Category Archives: What I’m doing

#media140 – the wifi thing

I don't need your steenkin hairdryersI want to be clear that I think that anyone who has a go at running an event in central London for a couple of hundred people to try to understand something about how this real-time web stuff changes the way the world works deserves our admiration and gratitude, so salutes to Ande, Kate and the rest of the media140 team.

Now about the wifi – and it’s probably not what you think.
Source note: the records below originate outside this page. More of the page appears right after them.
Lemma keeps_bond_tokens source v x cur o : keeps f (bond_tokens native_token params source v x cur o).
Proof using All. unfold bond_tokens. keeps_tac. Qed.
Lemma keeps_update_bonds a v b pe cur : keeps f (update_bonds params a v b pe cur).
Proof using All. unfold update_bonds, remove_bond. keeps_tac. Qed.
Lemma keeps_update_redelegations a v b m : keeps f (update_redelegations a v b m).
Proof using All. unfold update_redelegations. keeps_tac. Qed.
Lemma keeps_tally a v cur r : keeps f (tally_unbond_rewards a v cur r).
Proof using All. unfold tally_unbond_rewards, add_rewards_to_counter. keeps_tac. Qed.
#[local] Hint Resolve keeps_update_bonds keeps_update_redelegations keeps_tally : keeps.

Lemma keeps_unbond_tokens source v x cur redel : keeps f (unbond_tokens params source v x cur redel).
Proof using All.
  unfold unbond_tokens, record_unbond, record_redelegated_unbond, update_total, update_total_redelegated. keeps_tac.
Qed.
Lemma keeps_withdraw_tokens source v cur : keeps f (withdraw_tokens native_token params source v cur).
Proof using All. unfold withdraw_tokens, remove_unbond. keeps_tac. Qed.
#[local] Hint Resolve keeps_unbond_tokens : keeps.
Lemma keeps_redelegate_tokens d v u cur x : keeps f (redelegate_tokens params d v u cur x).
Proof using All.
  unfold redelegate_tokens, not_chained, add_redelegated_bond, add_outgoing_redelegation, add_total_redelegated. keeps_tac.
Qed.
#[local] Hint Resolve keeps_bond_tokens keeps_withdraw_tokens keeps_redelegate_tokens : keeps.

Lemma keeps_run_op cur op : keeps f (run_op native_token params cur op).
Proof using All.
  destruct op; cbn [run_op]; unfold deactivate_validator, reactivate_validator, unjail_validator, change_validator_commission_rate,
    check_states, reinsert_validator, commission_get, commission_set; keeps_tac.
Qed.

Lemma slash_stakes_keeps l : keeps f (slash_stakes params l).
Proof using Hvsets.
  assert (Hst : ∀ v e, keeps f (state_at params v e)).
  { intros. unfold state_at. apply keeps_bind; [apply keeps_on_vsets|intros; apply keeps_lift]. }
  induction l as [|[v m] l IH]; [apply keeps_ret|]. cbn [slash_stakes]. apply keeps_bind.
  - induction (kvs m) as [|[e x] l' IH']; [apply keeps_ret|]. cbn [slash_sets]. apply keeps_bind; [apply Hst|]. intros st.
    destruct (jailed_or_inactive _); [exact IH'|]. apply keeps_bind; [apply keeps_lift|]. intros c.
    apply keeps_bind; [apply keeps_on_vsets|]. intros _. apply keeps_bind; [exact IH'|]. intros. apply keeps_ret.
  - intros evs. apply keeps_bind; [|intros _; apply keeps_bind; [exact IH|intros; apply keeps_ret]]. generalize 0 as acc.
    induction (kvs m) as [|[e x] l' IH']; intros acc; [apply keeps_ret|]. cbn [slash_deltas].
    repeat (apply keeps_bind; [apply keeps_lift|intros]). apply keeps_bind; [apply keeps_on_vsets|intros _].
    apply keeps_bind; [apply Hst|]. intros st. apply keeps_bind; [apply keeps_on_vsets|]. intros _. apply IH'.
Qed.

Lemma pos_step_keeps s s' : pos_step native_token params s s' → f s' = f s.
Proof using All. intros [cur op s1 s2 _ _ Hr]. exact (keeps_run f _ _ _ _ (keeps_run_op cur op) Hr). Qed.

(** Slashing besides writes the slashes. *)
Hypothesis (Hslashes : ∀ x s, f (put_slashes x s) = f s).

Lemma keeps_on_slashes {B} (m : stt SlashStore (PosError A) B) : keeps f (on_slashes m).
Proof using Hslashes. by apply keeps_zoom. Qed.
Lemma keeps_logged (m : stt PosStore (PosError A) unit) : keeps f m → keeps f (logged m).
Proof using Type. intros Hm s. specialize (Hm s). unfold logged. by destruct (m s). Qed.
#[local] Hint Resolve keeps_on_slashes slash_stakes_keeps : keeps.

Lemma keeps_slash cur ev h ty v vsu : keeps f (slash params cur ev h ty v vsu).
Proof using Hvsets Hslashes. unfold slash, enqueue. keeps_tac. Qed.
#[local] Hint Resolve keeps_slash keeps_logged : keeps.
Lemma keeps_evidence l pred_epochs cur vsu : keeps f (record_slashes_from_evidence params l pred_epochs cur vsu).
Proof using Hvsets Hslashes. unfold record_slashes_from_evidence, record_evidence. keeps_tac. Qed.
Lemma keeps_process_slashes cur : keeps f (process_slashes params cur).
Proof using Hvsets Hslashes. unfold process_slashes, push_slashes. keeps_tac. Qed.
End frames.

Lemma pos_step_slashes {AA : AddressApi} {I : InternalAddrs AA} {OA : CmpOrder Address} {KK : PosKeys AA}
    (native_token : Address) (params : PosParams) s s' : pos_step native_token params s s' → slashes s' = slashes s.
Proof. by apply pos_step_keeps. Qed.


(** ** A pending slash *)

Section pending.
Context {AA : AddressApi} {I : InternalAddrs AA} {OA : CmpOrder Address} {KK : PosKeys AA}.
Abbreviation A := Address.
Context (native_token : A) (params : PosParams).

(** The last slash of a validator only moves on. *)
Definition later (s s' : PosStore) : Prop :=
  ∀ v e, read_validator_last_slash_epoch v s = Some e → ∃ e', read_validator_last_slash_epoch v s' = Some e' ∧ e ≤ e'.

Lemma later_refl s : later s s.
Proof using Type. intros v e He. by exists e. Qed.
Lemma later_trans s1 s2 s3 : later s1 s2 → later s2 s3 → later s1 s3.
Proof using Type.
  intros H1 H2 v e He. destruct (H1 v e He) as (e' & He' & ?). destruct (H2 v e' He') as (e'' & ? & ?). exists e''. split; [done|lia].
Qed.
Lemma later_same s s' : last_slash_epoch (slashes s') = last_slash_epoch (slashes s) → later s s'.
Proof using Type. intros H v e He. exists e. unfold read_validator_last_slash_epoch in *. by rewrite H. Qed.

Lemma slash_later cur ev h ty v vsu s : later s (slash params cur ev h ty v vsu s).1.
Proof using Type.
  unfold slash, slash_offset, epoch_add. unfold mbind, stt_bind, lift, get. destruct (expect _) as [o| |]; [|apply later_refl..].
  destruct (ok_or _ _) as [pe| |]; [|apply later_refl..]. destruct (at_ _ v !! h); [apply later_refl|].
  set (s1 := (enqueue pe v h (mk_slash ev h ty 0) s).1). assert (E1 : enqueue pe v h (mk_slash ev h ty 0) s = (s1, Ok ())) by done.
  rewrite E1. assert (Hl : last_slash_epoch (slashes s1) = last_slash_epoch (slashes s)) by done.
  assert (∀ s2, later s1 s2 → later s (on_vsets (jail_validator params v cur vsu) s2).1) as Hj.
  { intros s2 H2. eapply later_trans; [by apply later_same|]. eapply later_trans; [exact H2|]. apply later_same.
    f_equal. by apply (keeps_on_vsets slashes). }
  assert (∀ e, read_validator_last_slash_epoch v s = Some e → e < ev ∨ ev ≤ e) as Hor by (intros; lia).
  destruct (read_validator_last_slash_epoch v s) as [e|] eqn:El.
  - destruct (Z.ltb_spec e ev); [|apply Hj, later_refl]. apply Hj. intros u x Hu. unfold read_validator_last_slash_epoch in *. cbn -[s1].
    destruct (decide (u = v)) as [->|]; [rewrite lookup_insert_eq|rewrite lookup_insert_ne by done; eauto with lia].
    exists ev. split; [done|]. rewrite Hl in Hu. assert (x = e) by congruence. lia.
  - apply Hj. intros u x Hu. unfold read_validator_last_slash_epoch in *. cbn -[s1].
    destruct (decide (u = v)) as [->|]; [congruence|]. rewrite lookup_insert_ne by done. eauto with lia.
Qed.

Lemma evidence_later l pe cur vsu s : later s (record_slashes_from_evidence params l pe cur vsu s).1.
Proof using Type.
  unfold record_slashes_from_evidence. revert s. induction l as [|ev l IH]; intros s; [apply later_refl|].
  cbn [for_each]. unfold mbind at 1, stt_bind at 1.
  assert (H : later s (record_evidence params pe cur vsu ev s).1).
  { unfold record_evidence, mbind, stt_bind, lift, get. destruct (expect _) as [[e|]| |]; try apply later_refl.
    destruct (slash_offset params) as [o| |]; try apply later_refl. destruct (epoch_add e o) as [e1| |]; try apply later_refl.
    destruct (arith _) as [e2| |]; try apply later_refl. destruct (e2 <=? cur); [apply later_refl|].
    destruct (match mb_kind ev with MisbehaviorUnknown => None | _ => _ end) as [ty|]; [|apply later_refl].
    destruct (_ !! _) as [v|]; [|apply later_refl]. unfold logged.
    pose proof (slash_later cur e (mb_height ev) ty v vsu s) as Hs. by destruct (slash _ _ _ _ _ _ _ s). }
  destruct (record_evidence _ _ _ _ _ s) as [s1 [[]| |]]; [|done..]. eapply later_trans; [exact H|apply IH].
Qed.

Lemma process_later cur s s' r : process_slashes params cur s = (s', Ok r) → later s s'.
Proof using Type.
  intros H. apply later_same. unfold process_slashes in H. pos_inv H. destruct (cur <? v); [by pos_inv H|]. pos_inv H.
  destruct (no_entries _); [by pos_inv H|]. pos_inv H. apply (keeps_run slashes) in H; [|by apply slash_stakes_keeps]. rewrite H.
  match goal with Hl : for_each push_slashes _ _ = _ |- _ =>
    apply (for_each_ok push_slashes (λ _ s2, last_slash_epoch (slashes s2) = last_slash_epoch (slashes s)) _ _ _ _ Hl); [done|] end.
  intros x l s2 s3 <- Hr. unfold push_slashes in Hr. by pos_inv Hr.
Qed.

(** What happens to the store: transactions, evidence and the processing of
    slashes. *)
Inductive staking_step : PosStore → PosStore → Prop :=
| by_transaction s s' : pos_step native_token params s s' → staking_step s s'
| by_evidence l pred_epochs cur vsu s s' : record_slashes_from_evidence params l pred_epochs cur vsu s = (s', Ok ()) → staking_step s s'
| by_processing cur s s' events : process_slashes params cur s = (s', Ok events) → staking_step s s'.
In my view, wireless connectivity to the internet for the modern conference is up there with electricity and hot and cold running water as an essential utility that guests should just expect to be there and working. Its lack is not as immediate a physical risk as for those other utilities, where we’d be bumbling around in the dark or stepping gingerly through each other’s waste products but it is a major inconvenience in a world where participants in events have come to expect the ability to upload content, see what others have uploaded, reference material that’s being talked about on stage and talk to each other in backchannels.

No wifi means we can’t play in a big part of the game. It’s as if we’d had a power cut and tried to carry on with candlelight. It also has consequences for quality reporting of what’s going on to those who couldn’t make it along and longer term for people trying to understand something that they heard in the middle of someone’s speech but can’t quite remember what it was or how it was nuanced.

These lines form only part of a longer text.